> _TASK GOAL_
Scan the records below for the line containing "all: replace (S" and the line containing "if ge (SimpleVirus.maxBirthProb". Copy both, plus every line between, exactly.

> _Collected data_
Lemma world_eta {E} (w : world E) :
  mkWorld (rng w) (pos w) (next_id w) (calls w) = w.
Proof. destruct w; reflexivity. Qed.

(** ** Patient: the two loops of [update] *)

Section PatientLoops.
Import Patient PatientCalls.

Lemma Patient_clear_loop vs : forall self w,
  for_each vs clear_step self w =
  (Ok (set_survivorViruses
         (survivorViruses self ++ survivors_of (clear_calls (rng w) (pos w) vs))
         self),
   mkWorld (rng w) (pos w + length vs) (next_id w)
     (calls w ++ clear_calls (rng w) (pos w) vs)).
Proof.
  induction vs as [|i rest IH]; intros self w; simpl.
  - unfold ret. rewrite !app_nil_r, Nat.add_0_r, world_eta.
    destruct self; reflexivity.
  - unfold bind at 1. unfold clear_step at 1.
    unfold bind, SimpleVirus.doesClear, bind, random, record, ret; simpl.
    destruct (ge (SimpleVirus.clearProb i) (rng w (pos w))); simpl;
      rewrite IH; simpl; rewrite <- !app_assoc; simpl.
    all: replace (S (pos w + length rest)) with (pos w + S (length rest)) by lia.
    all: reflexivity.
Qed.

Lemma SimpleVirus_reproduce_run (i : SimpleVirus.t) d (w : world event) :
  SimpleVirus.reproduce i d w =
  if ge (SimpleVirus.maxBirthProb i * (1 - d))%Q (rng w (pos w))
  then (Ok (SimpleVirus.mk (next_id w) (SimpleVirus.maxBirthProb i)
              (SimpleVirus.clearProb i)),
        mkWorld (rng w) (S (pos w)) (S (next_id w)) (calls w))
  else (Raise NoChildException,
        mkWorld (rng w) (S (pos w)) (next_id w) (calls w)).
Proof.
  unfold SimpleVirus.reproduce, bind, random; simpl.
  destruct (ge _ _); reflexivity.
Qed.

(** One iteration of the second loop: one recorded call with the
    density attribute, and the parent appended on success. *)
Lemma Patient_reproduce_step_run i self w :
  exists out n,
    reproduce_step i self w =
    (Ok (set_newViruses
           (newViruses self ++
            successful_parents [Reproduce i (popDensity self) out]) self),
     mkWorld (rng w) (S (pos w)) n
       (calls w ++ [Reproduce i (popDensity self) out]))
    /\ next_id w <= n
    /\ Forall (fun c => next_id w <= SimpleVirus.oid c < n)
          (offspring [Reproduce i (popDensity self) out]).
Proof.
  unfold reproduce_step, try_except_NoChild, bind, call_reproduce.
  rewrite SimpleVirus_reproduce_run.
  destruct (ge _ _); simpl.
  - eexists (Ok _), (S (next_id w)). split; [reflexivity|].
    split; [lia|]. repeat constructor; simpl; lia.
  - exists (Raise NoChildException), (next_id w). unfold ret; simpl.
    rewrite app_nil_r. split; [destruct self; reflexivity|].
    split; [lia|constructor].
Qed.

Lemma Patient_reproduce_loop vs : forall self w,
  exists evs n,
    for_each vs reproduce_step self w =
    (Ok (set_newViruses (newViruses self ++ successful_parents evs) self),
     mkWorld (rng w) (pos w + length vs) n (calls w ++ evs))
    /\ Forall (reproduce_with (popDensity self)) evs
    /\ parents evs = vs
    /\ next_id w <= n
    /\ Forall (fun c => next_id w <= SimpleVirus.oid c < n) (offspring evs).
Proof.
  induction vs as [|i rest IH]; intros self w; simpl.
  - exists [], (next_id w). unfold ret.
    rewrite !app_nil_r, Nat.add_0_r, world_eta.
    repeat split; auto. destruct self; reflexivity.
  - destruct (Patient_reproduce_step_run i self w)
      as (out & n1 & Hstep & Hn1 & Hfresh1).
    unfold bind at 1. rewrite Hstep.
    match goal with |- context [for_each rest reproduce_step ?s ?w'] =>
      destruct (IH s w') as (evs & n & Hloop & Hd & Hp & Hn & Hfresh)
    end.
    simpl in *.
    exists (Reproduce i (popDensity self) out :: evs), n.
    rewrite Hloop. repeat split.
    + f_equal.
      * f_equal. unfold set_newViruses; simpl.
        destruct out; simpl; rewrite <- ?app_assoc; reflexivity.
      * rewrite <- app_assoc. simpl. f_equal. lia.
    + constructor; [exists i, out; reflexivity | exact Hd].
    + simpl. f_equal. exact Hp.
    + lia.
    + unfold offspring in *. simpl.
      apply Forall_app. split.
      * rewrite app_nil_r in Hfresh1.
        eapply Forall_impl; [|exact Hfresh1]. simpl; intros; lia.
      * eapply Forall_impl; [|exact Hfresh]. simpl; intros; lia.
Qed.

(** [update] on a patient with a zero [maxPop] stops at the division. *)
Lemma Patient_update_zero self w :
  maxPop self = 0%Z ->
  exists w', update self w = (Raise ZeroDivisionError, w').
Proof.
  intros H. unfold update. unfold bind at 1.
  rewrite Patient_clear_loop. simpl. unfold bind at 1, lift, true_div.
  simpl. rewrite H. simpl. eauto.
Qed.

(** [update] on a patient with a non-zero [maxPop]: the run in full. *)
Lemma Patient_update_run self w :
  maxPop self <> 0%Z ->
  let cl := clear_calls (rng w) (pos w) (viruses self) in
  let d := (inject_Z (Z.of_nat (length (survivors_of cl)))
            / inject_Z (maxPop self))%Q in
  exists rp n,
    update self w =
    (Ok (length (survivors_of cl) + length (successful_parents rp),
         mk (survivors_of cl ++ successful_parents rp) (maxPop self)
            (survivors_of cl) (successful_parents rp) d),
     mkWorld (rng w)
       (pos w + length (viruses self) + length (survivors_of cl)) n
       (calls w ++ cl ++ SetPopDensity d :: rp))
    /\ Forall (reproduce_with d) rp
    /\ parents rp = survivors_of cl
    /\ next_id w <= n
    /\ Forall (fun c => next_id w <= SimpleVirus.oid c < n) (offspring rp).
Proof.
  intros Hmax cl d. unfold update. unfold bind at 1.
  rewrite Patient_clear_loop. simpl. fold cl.
  unfold bind at 1, lift, true_div. simpl.
  destruct (Z.eqb_spec (maxPop self) 0) as [E|_]; [contradiction|].
  fold d. unfold bind at 1, record. simpl.
  unfold bind at 1.
  match goal with |- context [for_each ?vs reproduce_step ?s ?w'] =>
    destruct (Patient_reproduce_loop vs s w')
      as (rp & n & Hloop & Hd & Hp & Hn & Hfresh)
  end.
  simpl in *. exists rp, n. rewrite Hloop. unfold ret. simpl.
  repeat split; auto.
  rewrite length_app, <- !app_assoc. reflexivity.
Qed.

End PatientLoops.

(** ** ResistantVirus: runs of [reproduce] *)

Section ResistantVirusRuns.
Import ResistantVirus TreatedCalls.

Lemma dict_get_keys (d : dict) k :
  In k (keys d) -> exists v, dict_get d k = Some v.
Proof.
  induction d as [|[k' v'] rest IH]; simpl; [tauto|].
  intros [->|H].
  - rewrite String.eqb_refl. eauto.
  - destruct (String.eqb k k'); eauto.
Qed.

(** With an empty map the loop over the active drugs changes nothing. *)
Lemma resist_loop_empty self active acc :
  resistances self = [] ->
  rfor_each active (resist_step self) acc = Ok acc.
Proof.
  intros H. induction active as [|d rest IH]; simpl; auto.
  unfold resist_step at 1, getResistances. rewrite H. simpl. exact IH.
Qed.

(** When every active drug has an entry, the loop does not raise. *)
Lemma resist_loop_configured self active : forall acc,
  configured active self = true ->
  exists b, rfor_each active (resist_step self) acc = Ok b.
Proof.
  unfold configured. intros acc H.
  destruct (length (resistances self) =? 0) eqn:E; simpl in H.
  - apply Nat.eqb_eq in E. exists acc. apply resist_loop_empty.
    destruct (resistances self); [reflexivity|discriminate].
  - revert acc. induction active as [|d rest IH]; intros acc; simpl.
    + eauto.
    + simpl in H. apply andb_prop in H as [Hd Hrest].
      unfold resist_step at 1, getResistances. rewrite E. simpl.
      destruct d as [s|l]; simpl in Hd; [|discriminate].
      simpl. destruct (dict_get (resistances self) s) as [v|] eqn:G;
        [|discriminate].
      simpl. destruct v; simpl; auto.
Qed.

(** The loop over the keys draws once per key and does not raise. *)
Lemma mutate_loop_run {E} self ks : forall acc (w : world E),
  incl ks (keys (resistances self)) ->
  exists acc',
    for_each ks (mutate_step self) acc w =
    (Ok acc', mkWorld (rng w) (pos w + length ks) (next_id w) (calls w)).
Proof.
  induction ks as [|k rest IH]; intros acc w Hin; simpl.
  - exists acc. unfold ret. rewrite Nat.add_0_r, world_eta. reflexivity.
  - assert (Hk : In k (keys (resistances self))) by (apply Hin; left; auto).
    destruct (dict_get_keys _ _ Hk) as [v Hv].
    assert (Hrest : incl rest (keys (resistances self)))
      by (intros x Hx; apply Hin; right; auto).
    unfold bind at 1, mutate_step at 1, bind at 1, random. simpl.
    destruct (ge _ _); unfold bind, lift, ret; simpl; rewrite Hv;
      match goal with |- context [for_each rest _ ?a ?w'] =>
        destruct (IH a w' Hrest) as [acc' Hacc]
      end; rewrite Hacc; simpl; exists acc'; do 2 f_equal; lia.
Qed.

(** Shape of every run of [reproduce]: an offspring with the next free
    identity and the parent's probabilities, or [NoChildException], or
    -- only when some active drug has no entry in a non-empty map --
    another exception raised before any draw. *)
Lemma ResistantVirus_reproduce_shape {E} self d active (w : world E) :
  exists out k n,
    reproduce self d active w = (out, mkWorld (rng w) k n (calls w))
    /\ match out with
       | Ok c =>
           oid c = next_id w /\ n = S (next_id w)
           /\ maxBirthProb c = maxBirthProb self
           /\ clearProb c = clearProb self
           /\ mutProb c = mutProb self
       | Raise NoChildException => n = next_id w
       | Raise _ => n = next_id w /\ configured active self = false
       end.
Proof.
  unfold reproduce. unfold bind at 1, lift.
  destruct (rfor_each active (resist_step self) true) as [b|e] eqn:R.
  - destruct b.
    + match goal with |- context [bind (if ?c then ?a else ?b) _ w] =>
        assert (Hm : exists acc' k,
                   (if c then a else b) w
                   = (Ok acc', mkWorld (rng w) k (next_id w) (calls w)))
      end.
      { destruct (negb _).
        - destruct (mutate_loop_run self (keys (resistances self)) [] w
                      (incl_refl _)) as [acc' H].
          eauto.
        - exists [], (pos w). unfold ret. rewrite world_eta. reflexivity. }
      destruct Hm as (acc' & k & Hm).
      unfold bind at 1. rewrite Hm. unfold bind at 1, random. simpl.
      destruct (ge _ _).
      * unfold new, bind, fresh_id, ret. simpl.
        eexists (Ok _), _, _. split; [reflexivity|]. simpl. auto.
      * unfold raise. eexists (Raise NoChildException), _, _.
        split; [reflexivity|]. reflexivity.
    + unfold raise. exists (Raise NoChildException), (pos w), (next_id w).
      rewrite world_eta. split; reflexivity.
  - exists (Raise e), (pos w), (next_id w). rewrite world_eta.
    split; [reflexivity|].
    assert (Hc : configured active self = false).
    { destruct (configured active self) eqn:C; auto.
      destruct (resist_loop_configured self active true C) as [b Hb].
      congruence. }
    destruct e; auto.
Qed.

> _REPLY_
    all: replace (S (pos w + length rest)) with (pos w + S (length rest)) by lia.
    all: reflexivity.
Qed.

Lemma SimpleVirus_reproduce_run (i : SimpleVirus.t) d (w : world event) :
  SimpleVirus.reproduce i d w =
  if ge (SimpleVirus.maxBirthProb i * (1 - d))%Q (rng w (pos w))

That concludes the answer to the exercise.